Dr Haug, who is also secretary-general of the European Nuclear Society, added that the decision “shows that nuclear energy remains an important energy option and sends out a positive signal that the nuclear industry offers talented young people the opportunity to pursue a challenging and worthwhile career in a sector that is at the cutting edge of modern technology”.

Of the six ITER parties, the EU, Russia and China had favoured basing the project at Cadarache while Japan, the US and South Korea had favoured Rokkasho [see News in Brief No. 46, 21st April 2005].

Negotiations had been deadlocked over the siting since December 2003, preventing progress on technical aspects of the project. But in early 2005 the EU insisted that, if necessary, it could build the ITER reactor in France even without the support of the other parties. In April 2005 the EU and Japan agreed to accelerate talks to reach an agreement [see News in Brief No. 46, 21st April 2005].

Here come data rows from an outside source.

(** ** Properties *)

(** C8: every segment of a read is accounted for, once.  A read from an
    unknown peer is charged whole; in any other, each segment has one fate, and
    every discard counter, the broadcast and receive counters of the ingress
    vport, the punt queue and the sequence number of every egress move by
    exactly the number of segments with the fate they stand for, whatever the
    pipeline does, whatever the kernel answers and however the control plane
    writes between two segments. *)
Theorem read_accounts_for_every_segment (tables : nat -> P) (slot : bytes) (meta : RecvMeta A) (now : u32) st :
  shard_ok st -> (HEADROOM + rm_len meta <= length slot)%nat -> Z.of_nat (length slot) <= usize_max ->
  let '(st', slot') := receive tables slot meta now st in
  shard_ok st' /\ length slot' = length slot /\
  match idx_of_peer (topology params) (rm_addr meta) with
  | None =>
      mget (sh_metrics st') RxUnknownPeer =
        U64 (uv (mget (sh_metrics st) RxUnknownPeer) + Z.of_nat (segments_of meta)) /\
      sh_engine st' = sh_engine st /\ sh_punt st' = sh_punt st /\ sh_tx st' = sh_tx st /\ sh_tx_seq st' = sh_tx_seq st
  | Some ingress =>
      exists fates, length fates = segments_of meta /\
        (forall c, c ∈ discards -> mget (sh_metrics st') c =
           U64 (uv (mget (sh_metrics st) c) + tally (fun f => bool_decide (charge f = Some c)) fates)) /\
        vget (sh_metrics st') (vidx_get ingress) RxPkts =
          U64 (uv (vget (sh_metrics st) (vidx_get ingress) RxPkts) + tally accepted fates) /\
        vget (sh_metrics st') (vidx_get ingress) TxBroadcast =
          U64 (uv (vget (sh_metrics st) (vidx_get ingress) TxBroadcast) + tally flooded fates) /\
        Z.of_nat (punt_waiting st') = Z.of_nat (punt_waiting st) + tally punted fates /\
        (forall e seq, live e -> sh_tx_seq st !! vidx_get e = Some seq ->
           sh_tx_seq st' !! vidx_get e = Some (Seq_new (U32 (uv (Seq_get seq) + tally (reaches ingress e) fates))))
  end.
Proof.
  intros Hok Hslot Husz. unfold receive. fold (stride_of meta). destruct (Nat.eqb_spec (rm_len meta) 0) as [H0 | H0].
  { rewrite (segments_none meta H0).
    split; [done |]. split; [done |]. destruct (idx_of_peer _ _) as [ingress |].
    - exists []. split; [done |]. cbn. rewrite !uv_add_0, Z.add_0_r. split; [intros; by rewrite uv_add_0 |].
      do 3 (split; [done |]). intros e seq _ Hs. rewrite Hs. by rewrite U32_add_0, Seq_eta.
    - cbn. by rewrite uv_add_0. }
  assert (0 < stride_of meta)%nat as Hst.
  { unfold stride_of. destruct (Nat.eqb_spec (rm_stride meta) 0); lia. }
  change (div_ceil (rm_len meta) (stride_of meta)) with (segments_of meta). set (n := segments_of meta).
  set (st1 := count (mrecord GroSegmentsPerRead n) st).
  assert (shard_ok st1) as Hok1 by (by eapply (shard_ok_same st _ [MRecord GroSegmentsPerRead n])).
  destruct (topology_facts) as (_ & Hpeer & _). destruct (idx_of_peer _ _) as [ingress |] eqn:Ei.
  - destruct (Hpeer _ _ Ei) as (vp & Hvp & _). rewrite Hvp.
    assert (live ingress) as Hin by (by apply lookup_lt_Some in Hvp).
    pose proof (receive_loop ingress (vport_id (vp_id vp)) (rm_len meta) (stride_of meta) now tables 0 n st1 slot Hok1 Hin Hst
      ltac:(intros k Hk; apply div_ceil_lt; [done | apply Hk]) Hslot Husz) as Hl.
    destruct (foldl _ _ _) as [st' slot']. destruct Hl as (Hok' & [Hlen _] & fates & Hf & M).
    split; [done |]. split; [done |]. exists fates. split; [done |].
    destruct (moves_counters ingress _ st1 st' fates Hok1 Hin M) as (C1 & C2 & C3). split; [exact C1 |].
    split; [exact C2 |]. split; [exact C3 |]. split; [apply M |]. apply M.
  - split; [by eapply (shard_ok_same st1 _ [MAdd RxUnknownPeer (U64 (Z.of_nat n))]) |]. split; [done |]. split; [| done].
    cbn [sh_metrics count]. change (madd RxUnknownPeer (U64 (Z.of_nat n)) (sh_metrics st1))
      with (mop (sh_metrics st1) (MAdd RxUnknownPeer (U64 (Z.of_nat n)))).
    rewrite step_counter by apply Hok1. apply uint_eq. cbn [to_counter]. rewrite bool_decide_true by done.
    rewrite !uv_of. rewrite Zplus_mod_idemp_r. done.
Qed.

In announcing today’s decision at a meeting of the six parties in Moscow, the EC said: “This agreement heralds the end of a deadlock between two alternative sites for the reactor and is an important milestone in the move towards establishing fusion as a sustainable source of energy production.

“Now that this issue has been resolved, the technical work can be carried out to finalise the agreement. It is hoped that it will be possible for all parties to initial the text of the agreement by the end of this year, thereby allowing for the start of construction by the end of 2005.”

*‘ITER and fusion energy research – your questions answered’, is available on the EC’s website (link) together with links to other information about the project.